Begin at the top of the following data. Copy each line exactly until you have copied the line containing "From Stdlib Require OrderedTypeEx Sorted.".

:: Data for processing ::

(** * Inventory and sale consistency of the point-of-sale backend (app.py)

    A shallow embedding of the product and sale endpoints of [app.py] over an
    explicit document store, and the properties of the stock/sale protocol.

    Modelling conventions.
    - One tenant: every endpoint works below [users/<uid>], so the store of
      one user is modelled.
    - Documents are Python dictionaries; a key that may be absent is an
      [option] field, and [d.get(k, dflt)] is [default dflt (k d)].
    - Python [float] is IEEE binary64, that is Rocq's primitive [float].
    - [int(v)] of a quantity is kept as the integer it yields; a value on which
      [int] or [float] raises because it does not parse is outside the model.
    - A transaction body computes the list of staged writes from what it read;
      [commit] applies the list atomically or not at all.
    - The document store is the hosted one the code calls: [update] fails on
      a document that does not exist, [set] and [delete] never do,
      [Increment] adds to a number and replaces anything else, and an
      [array_contains] filter compares whole array elements.
    - A document is looked up under its id. An item number that a sale or a
      form posts goes into [document()] as it is: with a "/" in it, it is a
      path of several elements, which the client refuses or reads as a
      document of another collection, and an empty one is no id. The integers
      of the store are signed ones of 64 bits, and a write of a larger one is
      refused. Both are outside the model: the statements that derive the
      answer of [record_sale] or of [add_update_product] from what is posted
      take the item numbers as document ids ([document_id]) and the integers
      written within 64 bits ([int64]). An item number or a sale id in the
      path of a request is one element of it, without "/".
    - The clock, the fresh id of a sale document and the time zone of the
      server are arguments. *)

From Stdlib Require Import ZArith Floats Ascii.
From Stdlib Require OrderedTypeEx Sorted.
From stdpp Require Import gmap strings list fin_maps sorting.

Local Open Scope Z_scope.

(** ** Python values *)

(** [str.upper] on ASCII letters (other characters are left as they are). *)
Definition upper_ascii (c : ascii) : ascii :=
  let n := nat_of_ascii c in
  if ((97 <=? n)%nat && (n <=? 122)%nat)%bool then ascii_of_nat (n - 32) else c.

Fixpoint upper (s : string) : string :=
  match s with
  | EmptyString => EmptyString
  | String c r => String (upper_ascii c) (upper r)
  end.

(** Truth value of a string: [if s:] holds for the non-empty ones. *)
Definition truthy (s : string) : bool :=
  match s with EmptyString => false | String _ _ => true end.

(** [float(n)] for an integer [n]: rounding to the nearest binary64. *)
Definition of_int (z : Z) : float := SF2Prim (binary_normalize 53 1024 z 0 false).

(** The exceptions the endpoints can meet. [NotFound] is the store's error for
    an update of a document that does not exist. *)
Inductive exn :=
| ValueError (msg : string)
| TypeError
| AttributeError
| KeyError
| NotFound.

(** What an endpoint answers: the status code with the message of the body;
    a 500 carries the exception it reports. *)
Inductive Response :=
| Ok200 (message : string)
| BadRequest400 (message : string)
| NotFound404 (message : string)
| ServerError500 (e : exn).

Definition result (A : Type) : Type := exn + A.

Definition ret {A} (a : A) : result A := inr a.
Definition raise {A} (e : exn) : result A := inl e.
Definition bind {A B} (m : result A) (k : A -> result B) : result B :=
  match m with
  | inl e => inl e
  | inr a => k a
  end.

Notation "x <- m ;; k" := (bind m (fun x => k))
  (at level 100, m at next level, right associativity).

(** ** Documents *)

(** A line item of a sale, as the client posts it and as the sale stores it. *)
Record Item := {
  item_number : option string;
  quantity : option Z;
  selling_price : option float;
  import_price : option float
}.

(** The [quantity] field of a product document: absent, the text a form
    posted (with the integer it reads as), or a number written by a sale. *)
Inductive stored_quantity :=
| QAbsent
| QText (z : Z)
| QNumber (z : Z).

(** [int(product_data.get('quantity', 0))] *)
Definition int_quantity (q : stored_quantity) : Z :=
  match q with
  | QAbsent => 0
  | QText z => z
  | QNumber z => z
  end.

Record Product := {
  p_item_number : option string;
  p_item_name : option string;
  p_quantity : stored_quantity;
  p_import_price : option float;
  p_selling_price : option float;
  p_image_urls : option (list string);
  p_image_url : option string
}.

Record Sale := {
  items : list Item;
  total_amount : float;
  timestamp : float
}.

(** The two collections of a user, keyed by document id. *)
Record Store := {
  products : gmap string Product;
  sales : gmap string Sale
}.

(** ** Transactions *)

(** The writes the endpoints stage. *)
Inductive write :=
| UpdateQuantity (key : string) (q : Z)
| IncrementQuantity (key : string) (n : Z)
| SetSale (id : string) (s : Sale)
| DeleteSaleDoc (id : string)
| DeleteProductDoc (key : string).

Definition with_quantity (p : Product) (q : stored_quantity) : Product :=
  {| p_item_number := p_item_number p;
     p_item_name := p_item_name p;
     p_quantity := q;
     p_import_price := p_import_price p;
     p_selling_price := p_selling_price p;
     p_image_urls := p_image_urls p;
     p_image_url := p_image_url p |}.

(** [firestore.Increment(n)] adds to a numeric field and sets any other
    field, or an absent one, to [n]. *)
Definition increment (n : Z) (q : stored_quantity) : stored_quantity :=
  match q with
  | QNumber z => QNumber (z + n)
  | QAbsent | QText _ => QNumber n
  end.

(** One staged write on the store. [update] requires the document to exist;
    [set] and [delete] do not. *)
Definition apply_write (st : Store) (w : write) : option Store :=
  match w with
  | UpdateQuantity key q =>
      match products st !! key with
      | Some p => Some {| products := <[key := with_quantity p (QNumber q)]> (products st);
                          sales := sales st |}
      | None => None
      end
  | IncrementQuantity key n =>
      match products st !! key with
      | Some p => Some {| products := <[key := with_quantity p (increment n (p_quantity p))]> (products st);
                          sales := sales st |}
      | None => None
      end
  | SetSale id s => Some {| products := products st; sales := <[id := s]> (sales st) |}
  | DeleteSaleDoc id => Some {| products := products st; sales := delete id (sales st) |}
  | DeleteProductDoc key => Some {| products := delete key (products st); sales := sales st |}
  end.

(** The commit: the writes in the order they were staged, all or none. *)
Fixpoint commit (st : Store) (ws : list write) : option Store :=
  match ws with
  | [] => Some st
  | w :: rest =>
      match apply_write st w with
      | Some st' => commit st' rest
      | None => None
      end
  end.

(** [@firestore.transactional]: an exception in the body rolls back; a commit
    that the store refuses raises. *)
Definition run_transaction (st : Store) (body : result (list write)) : result Store :=
  ws <- body ;;
  match commit st ws with
  | Some st' => ret st'
  | None => raise NotFound
  end.

(** ** RecordSale: [record_sale] *)

Definition with_import_price (item : Item) (price : float) : Item :=
  {| item_number := item_number item;
     quantity := quantity item;
     selling_price := selling_price item;
     import_price := Some price |}.

(** [f"{product_data.get('item_name')}"] *)
Definition format_name (name : option string) : string :=
  default "None"%string name.

(** The first loop of [update_in_transaction]: every product is read from the
    snapshot, checked, and its new quantity kept in the dictionary
    [product_refs_to_update] under the uppercased item number; the item gets
    the product's import price. *)
Fixpoint read_and_check (snapshot : gmap string Product) (payload : list Item)
    (product_refs_to_update : gmap string Z) : result (list Item * gmap string Z) :=
  match payload with
  | [] => ret ([], product_refs_to_update)
  | item :: rest =>
      let key := upper (default ""%string (item_number item)) in
      match snapshot !! key with
      | None => raise (ValueError ("Product " +:+ key +:+ " not found."))
      | Some product_data =>
          let current_quantity := int_quantity (p_quantity product_data) in
          let quantity_sold := default 0 (quantity item) in
          if current_quantity <? quantity_sold then
            raise (ValueError ("Not enough stock for " +:+ format_name (p_item_name product_data) +:+ "."))
          else
            let new_quantity := current_quantity - quantity_sold in
            let item' := with_import_price item (default (of_int 0) (p_import_price product_data)) in
            r <- read_and_check snapshot rest (<[key := new_quantity]> product_refs_to_update) ;;
            ret (item' :: r.1, r.2)
      end
  end.

(** The second loop: one update per item, with the quantity the dictionary
    holds for its product, and the running total of the sale. *)
Fixpoint stage_updates (product_refs_to_update : gmap string Z) (payload : list Item)
    (total_sale_amount : float) : result (list write * float) :=
  match payload with
  | [] => ret ([], total_sale_amount)
  | item :: rest =>
      match item_number item with
      | None => raise AttributeError
      | Some n =>
          let key := upper n in
          match product_refs_to_update !! key with
          | None => raise KeyError
          | Some new_quantity =>
              match selling_price item, quantity item with
              | Some price, Some q =>
                  r <- stage_updates product_refs_to_update rest
                         (total_sale_amount + price * of_int q)%float ;;
                  ret (UpdateQuantity key new_quantity :: r.1, r.2)
              | _, _ => raise TypeError
              end
          end
      end
  end.

(** [sale_id] is the id that [document()] draws and [now] is [time.time()]. *)
Definition update_in_transaction (snapshot : gmap string Product) (sale_items_payload : list Item)
    (sale_id : string) (now : float) : result (list write) :=
  checked <- read_and_check snapshot sale_items_payload ∅ ;;
  staged <- stage_updates checked.2 checked.1 (of_int 0) ;;
  ret (staged.1 ++ [SetSale sale_id {| items := checked.1;
                                       total_amount := staged.2;
                                       timestamp := now |}]).

Definition record_sale (st : Store) (sale_items : list Item) (sale_id : string) (now : float)
    : Response * Store :=
  match sale_items with
  | [] => (BadRequest400 "Sale must contain at least one item.", st)
  | _ =>
      match run_transaction st (update_in_transaction (products st) sale_items sale_id now) with
      | inr st' => (Ok200 "Sale recorded successfully!", st')
      | inl (ValueError msg) => (BadRequest400 msg, st)
      | inl e => (ServerError500 e, st)
      end
  end.

(** ** DeleteSale: [delete_sale] *)

Fixpoint restore_writes (sale_items : list Item) : list write :=
  match sale_items with
  | [] => []
  | item :: rest =>
      let quantity_restored := default 0 (quantity item) in
      match item_number item with
      | Some n =>
          if (truthy n && (0 <? quantity_restored))%bool
          then IncrementQuantity n quantity_restored :: restore_writes rest
          else restore_writes rest
      | None => restore_writes rest
      end
  end.

Definition restore_stock_and_delete_sale (st : Store) (sale_id : string) : result (list write) :=
  match sales st !! sale_id with
  | None => raise (ValueError "Sale record not found.")
  | Some sale_data => ret (restore_writes (items sale_data) ++ [DeleteSaleDoc sale_id])
  end.

Definition delete_sale (st : Store) (sale_id : string) : Response * Store :=
  match run_transaction st (restore_stock_and_delete_sale st sale_id) with
  | inr st' => (Ok200 "Sale deleted and stock restored.", st')
  | inl (ValueError msg) => (NotFound404 msg, st)
  | inl e => (ServerError500 e, st)
  end.

(** ** DeleteProduct: [delete_product] *)

Definition option_eqb {A} (eqb : A -> A -> bool) (x y : option A) : bool :=
  match x, y with
  | Some a, Some b => eqb a b
  | None, None => true
  | _, _ => false
  end.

:::

• Response below
(** * Inventory and sale consistency of the point-of-sale backend (app.py)

    A shallow embedding of the product and sale endpoints of [app.py] over an
    explicit document store, and the properties of the stock/sale protocol.

    Modelling conventions.
    - One tenant: every endpoint works below [users/<uid>], so the store of
      one user is modelled.
    - Documents are Python dictionaries; a key that may be absent is an
      [option] field, and [d.get(k, dflt)] is [default dflt (k d)].
    - Python [float] is IEEE binary64, that is Rocq's primitive [float].
    - [int(v)] of a quantity is kept as the integer it yields; a value on which
      [int] or [float] raises because it does not parse is outside the model.
    - A transaction body computes the list of staged writes from what it read;
      [commit] applies the list atomically or not at all.
    - The document store is the hosted one the code calls: [update] fails on
      a document that does not exist, [set] and [delete] never do,
      [Increment] adds to a number and replaces anything else, and an
      [array_contains] filter compares whole array elements.
    - A document is looked up under its id. An item number that a sale or a
      form posts goes into [document()] as it is: with a "/" in it, it is a
      path of several elements, which the client refuses or reads as a
      document of another collection, and an empty one is no id. The integers
      of the store are signed ones of 64 bits, and a write of a larger one is
      refused. Both are outside the model: the statements that derive the
      answer of [record_sale] or of [add_update_product] from what is posted
      take the item numbers as document ids ([document_id]) and the integers
      written within 64 bits ([int64]). An item number or a sale id in the
      path of a request is one element of it, without "/".
    - The clock, the fresh id of a sale document and the time zone of the
      server are arguments. *)

From Stdlib Require Import ZArith Floats Ascii.
From Stdlib Require OrderedTypeEx Sorted.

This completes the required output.